Глава 4. Село Философское (продолжение)

“Я представляю вам учение Любви и Истины”, - начал я так, будто бы речь шла об очевидном и давно мне известном, - “Любви как состояния человека, Истины как его цели. Вне любви и вне истины, вне любви к истине, человек находится в состоянии вражды и заблуждений, то есть во Лжи. Мое учение направлено на то, чтобы помочь человеку освободиться от лжи. Вот так, если в двух словах.”

Я замолчал, оглядывая слушателей. На душе было ясно и светло, она ликовала – наконец-то я выразил словами то, что давно жило во мне, выразил именно так, как хотелось – в форме Учения. Учения для Своей Вселенной. Спасибо Петру Афанасьевичу и его “чаю”! Прав был Федор – не простой это напиток, здешний чай…Повышает философские потенции – это уж точно. Я вспомнил Вики и его маму – а, может быть, и не только философские? Мысли о Екатерине Юрьевне вызвали прилив радости и энергии, захотелось бросить тут все и побежать к ней…

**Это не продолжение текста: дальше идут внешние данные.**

Lemma successful_run_trace_witness :
  ∃ text mk,
    render example_engine "openvpn_template.j2"
      (<["openvpn_ports" := PList [PInt 443]]>
         (<["serverlist" := example_ips]>
            (<["openvpn_protocol" := PStr "tcp"]> ∅))) = inr text ∧
    calls (generate_vpn_cert example_enum example_ports example_constants
             example_engine (PStr "tcp") (PSession 1) (PStr "CH#1")
             example_ips (Some "/tmp/cert.ovpn") example_world).2 =
      calls example_world ++
      [EvSaveServername (PStr "CH#1"); EvSaveProtocol (PStr "tcp");
       EvGetTemplate (TEMPLATES example_constants)
         (OPENVPN_TEMPLATE example_constants);
       EvIsdir (PROTON_XDG_CACHE_HOME example_constants)] ++
      mk ++
      [EvOpenW "/tmp/cert.ovpn";
       EvRender
         (<["openvpn_ports" := PList [PInt 443]]>
            (<["serverlist" := example_ips]>
               (<["openvpn_protocol" := PStr "tcp"]> ∅)));
       EvWrite "/tmp/cert.ovpn" text].
Proof.
  destruct (successful_run_trace example_enum example_ports example_constants
              example_engine (PStr "tcp") (PSession 1) (PStr "CH#1")
              example_ips (Some "/tmp/cert.ovpn") example_world "/tmp/cert.ovpn"
              (generate_vpn_cert example_enum example_ports example_constants
                 example_engine (PStr "tcp") (PSession 1) (PStr "CH#1")
                 example_ips (Some "/tmp/cert.ovpn") example_world).2)
    as (q & port & tpl & text & mk & Hq & Hport & Ht & Hr & Hcalls & _).
  - vm_compute. reflexivity.
  - injection Hq as <-.
    apply elem_of_cons in Hport as [Hport | Hport].
    + injection Hport as <-. injection Ht as <-.
      exists text, mk. split; [exact Hr | exact Hcalls].
    + apply list_elem_of_singleton in Hport. discriminate Hport.
Defined.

Возникшая пауза сменилась бурным обменом мнений. Присутствующие сразу же нашли множество подобных учений с древнейших времен до настоящего времени. Раздались вопросы, в чем же отличие моего учения от уже существующих, или же оно почерпнуто от кого-то? Петр Афанасьевич, однако, повернул дебаты в другое русло:”Друзья мои, не будем уходить от главного – ведь, я надеюсь, все мы согласимся с тем, что любовь и истина, действительно могут составить фундамент полноценного учения. Другое дело – кто и как их понимает. Но об этом давайте поговорим позже. А пока – всем вам вопрос: у кого имеются принципиальные возражения против русланова учения? Ведь в нашем краю он первым провозгласил эти аксиомы.” 
 
К моему огромному удивлению, все сидящие подняли руки, даже школьный учитель. Первым выступил цыган:”Любви не существует. Истины тоже. Есть мужчина, и есть женщина. И между ними – страсть и война. Настоящий мужчина должен обладать красивой женщиной и львиным сердцем. Без раздумий вонзить нож в любого, кто посягнет на него и на его женщину. Как лев, вонзающий острые зубы в пришедшего бродячего пса!” И он посмотрел мне в глаза долгим взглядом. Я вспомнил его танец с Екатериной Юрьевной – он, действительно, обладал ее телом во время танца и, надо сказать, не без ее согласия и удовольствия.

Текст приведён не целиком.